BEGIN Data
(** The world of the skills and the state of the reasoning backend. *)
Variables W B : Type.
Variable py_repr : string -> string.
Variable running_loop : bool.
Variable future_repr : string.
Variable package : list (Skills.PyModule W).

Record Message : Type := { role : string; content : string }.

(** A requested invocation: [{"name": ..., "arguments": ...}]. *)
Record ToolCall : Type := {
  tc_name : string;
  tc_arguments : option (dict value)
}.

(** What every backend adapter returns:
    [{"content": ..., "tool_calls": [...]}]. *)
Record Response : Type := {
  resp_content : string;
  tool_calls : list ToolCall
}.

Record ToolDef : Type := {
  td_name : string;
  td_description : string;
  td_parameters : dict value
}.

(** [{"tool": name, "result": text, "success": flag}]. *)
Record CapabilityResult : Type := {
  tool : string;
  result : string;
  success : bool
}.

(** The fields of [MaxConfig] the orchestrator reads. *)
Record Config : Type := {
  system_prompt : string;
  max_history : Z;
  max_concurrent_tools : Z
}.

Variable config : Config.
(** [self.skill_registry] is set (it holds the registry singleton). *)
Variable skill_registry : bool.
(** [Brain._chat]: one query of the configured backend, which returns the
    normalised response or raises, and moves to its next state. *)
Variable _chat : list Message -> list ToolDef -> B -> outcome Response * B.
(** [core.memory.get_user_context()] and the sensor lines read from the
    bus by [_build_messages]; both catch their own failures. *)
Variable get_user_context : W -> string.
Variable live_sensor_parts : W -> list string.

(** What the orchestrator did, in order: a ghost record kept to state how
    many rounds ran and which responses arrived. *)
Inductive Event : Type :=
| Queried (r : outcome Response)
| Dispatched (results : list CapabilityResult).

Record State : Type := {
  conversation_history : list Message;
  registry : Skills.Registry W;
  world : W;
  backend : B;
  trace : list Event
}.

Definition set_history (h : list Message) (s : State) : State :=
  {| conversation_history := h; registry := registry s; world := world s;
     backend := backend s; trace := trace s |}.

Definition set_registry_world (rw : Skills.Registry W * W) (s : State) : State :=
  {| conversation_history := conversation_history s; registry := fst rw;
     world := snd rw; backend := backend s; trace := trace s |}.

Definition set_backend (b : B) (s : State) : State :=
  {| conversation_history := conversation_history s; registry := registry s;
     world := world s; backend := b; trace := trace s |}.

Definition record_event (e : Event) (s : State) : State :=
  {| conversation_history := conversation_history s; registry := registry s;
     world := world s; backend := backend s; trace := append (trace s) e |}.

(** [self._chat(messages, tools)]. *)
Definition chat (messages : list Message) (tools : list ToolDef) : M State Response :=
  fun s => let '(r, b') := _chat messages tools (backend s) in
           (r, record_event (Queried r) (set_backend b' s)).

(** [self.skill_registry.execute(name, args)]. *)
Definition registry_execute (name : string) (args : option (dict value))
  : M State string :=
  fun s => let '(r, rw) := Skills.execute py_repr running_loop future_repr package
                             name args (registry s, world s) in
           (r, set_registry_world rw s).

(** [_get_tool_definitions]: lines 85-99. *)
Definition _get_tool_definitions : M State (list ToolDef) :=
  if skill_registry then
    fun s => let '(skills, r) := Skills.list_skills package (registry s) in
             (Return (map (fun '(name, (descr, params)) =>
                             {| td_name := name; td_description := descr;
                                td_parameters := params |}) skills),
              set_registry_world (r, world s) s)
  else ret [].

(** The body of the [for] loop of [_execute_tool_calls]: lines 310-324. *)
Definition execute_tool_call (call : ToolCall) : M State CapabilityResult :=
  let name := tc_name call in
  let args := tc_arguments call in
  if negb skill_registry then
    ret {| tool := name; result := "No skill registry."; success := false |}
  else
    try_except
      (output <- registry_execute name args ;;
       ret {| tool := name; result := output; success := true |})
      (fun e =>
         let error_msg := "Error: " ++ name ++ ": " ++ exn_str e in
         ret {| tool := name; result := error_msg; success := false |}).

Fixpoint execute_tool_calls_from (tool_calls : list ToolCall)
         (results : list CapabilityResult) : M State (list CapabilityResult) :=
  match tool_calls with
  | [] => ret results
  | call :: rest =>
      r <- execute_tool_call call ;;
      execute_tool_calls_from rest (append results r)
  end.

(** [Brain._execute_tool_calls]: lines 306-326. *)
Definition _execute_tool_calls (tool_calls : list ToolCall)
  : M State (list CapabilityResult) :=
  results <- execute_tool_calls_from tool_calls [] ;;
  modify (record_event (Dispatched results)) ;;;
  ret results.

(** [_build_messages]: lines 330-375. *)
Definition _build_messages : M State (list Message) :=
  fun s =>
    let system_content := system_prompt config in
    let user_ctx := get_user_context (world s) in
    let system_content :=
      match user_ctx with
      | EmptyString => system_content
      | _ => system_content ++ nl ++ nl ++ "User context:" ++ nl ++ user_ctx
      end in
    let parts := live_sensor_parts (world s) in
    let system_content :=
      match parts with
      | [] => system_content
      | _ => system_content ++ nl ++ nl ++ "--- LIVE SENSOR DATA ---" ++ nl
               ++ join nl parts
      end in
    (Return ({| role := "system"; content := system_content |}
               :: slice_last (max_history config * 2) (conversation_history s)),
     s).

(** [_trim_history]: lines 520-524. *)
Definition _trim_history : M State unit :=
  modify (fun s =>
    let max_entries := (max_history config * 2)%Z in
    if (max_entries <? Z.of_nat (length (conversation_history s)))%Z
    then set_history (slice_last max_entries (conversation_history s)) s
    else s).

(** The check mark and the cross of the tool summary (UTF-8). *)
Definition check_mark : string := "✅".
Definition cross_mark : string := "❌".

Definition summary_line (r : CapabilityResult) : string :=
  "[Tool: " ++ tool r ++ "] " ++ (if success r then check_mark else cross_mark)
    ++ " " ++ result r.

(** The [while] loop of [think]: lines 390-400.  [left] is
    [max_concurrent_tools - iteration], so that [iteration <
    max_concurrent_tools] reads [left = S _]. *)
Fixpoint tool_loop (left : nat) (iteration : Z) (response : Response)
         (messages : list Message) (tools : list ToolDef)
  : M State (Z * Response * list Message) :=
  match tool_calls response, left with
  | _ :: _, S left' =>
      let iteration := (iteration + 1)%Z in
      tool_results <- _execute_tool_calls (tool_calls response) ;;
      let tool_summary := join nl (map summary_line tool_results) in
      let messages :=
        append messages
          {| role := "assistant";
             content := str_or (resp_content response) "(calling tools)" |} in
      let messages :=
        append messages
          {| role := "user"; content := "Tool results:" ++ nl ++ tool_summary |} in
      response <- chat messages tools ;;
      tool_loop left' iteration response messages tools
  | _, _ => ret (iteration, response, messages)
  end.

(** The [try] block of [think]: lines 388-408. *)
Definition think_try (messages : list Message) (tools : list ToolDef)
  : M State string :=
  response <- chat messages tools ;;
  let iteration := 0%Z in
  '(iteration, response, messages) <-
     tool_loop (Z.to_nat (max_concurrent_tools config - iteration))
               iteration response messages tools ;;
  let final := str_or (resp_content response) "Action completed." in
  modify (fun s => set_history
                     (append (conversation_history s)
                             {| role := "assistant"; content := final |}) s) ;;;
  _trim_history ;;;
  ret final.

(** [Brain.think]: lines 379-413.  [log_chat] and [log_command] write to
    files of their own and catch every failure; they are left out. *)
Definition think (user_input : string) : M State string :=
  modify (fun s => set_history
                     (append (conversation_history s)
                             {| role := "user"; content := user_input |}) s) ;;;
  messages <- _build_messages ;;
  tools <- _get_tool_definitions ;;
  try_except
    (think_try messages tools)
    (fun e =>
       let error := "Error while thinking: " ++ exn_str e in
       ret error).

(** Rounds of tool execution and backend responses in a trace. *)
Definition rounds (t : list Event) : nat :=
  length (filter (fun e => match e with Dispatched _ => true | _ => false end) t).

Fixpoint responses (t : list Event) : list Response :=
  match t with
  | [] => []
  | Queried (Return r) :: t' => r :: responses t'
  | _ :: t' => responses t'
  end.

(** A backend state from which the next [k] queries each request at least
    one invocation and the query after them requests none, whatever the
    messages and the tools are. *)
Fixpoint requests_for (k : nat) (b : B) : Prop :=
  forall messages tools,
  exists r b', _chat messages tools b = (Return r, b') /\
    match k with
    | O => tool_calls r = []
    | S k' => tool_calls r <> [] /\ requests_for k' b'
    end.

(** What a response still asks for: nothing when [k = 0], else invocations
    now and on the [k - 1] queries that follow from backend state [b]. *)
Definition pending (k : nat) (r : Response) (b : B) : Prop :=
  match k with
  | O => tool_calls r = []
  | S k' => tool_calls r <> [] /\ requests_for k' b
  end.

(** One round as the body of the [while] loop runs it, lines 392-400, apart
    from the test of the bound: the calls of the response at hand are
    dispatched, and the backend is queried with the messages grown by the
    results. *)
Definition loop_round (response : Response) (messages : list Message)
           (tools : list ToolDef) : M State (Response * list Message) :=
  tool_results <- _execute_tool_calls (tool_calls response) ;;
  let tool_summary := join nl (map summary_line tool_results) in
  let messages :=
    append messages
      {| role := "assistant";
         content := str_or (resp_content response) "(calling tools)" |} in
  let messages :=
    append messages
      {| role := "user"; content := "Tool results:" ++ nl ++ tool_summary |} in
  response <- chat messages tools ;;
  ret (response, messages).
END Data
* [About this task]
Above are the records. Copy the lines beginning at the one that has "(** The fields" and ending with the one that has "Variable skill_registry : bool.", unchanged.

* [Written answer]
(** The fields of [MaxConfig] the orchestrator reads. *)
Record Config : Type := {
  system_prompt : string;
  max_history : Z;
  max_concurrent_tools : Z
}.

Variable config : Config.
(** [self.skill_registry] is set (it holds the registry singleton). *)
Variable skill_registry : bool.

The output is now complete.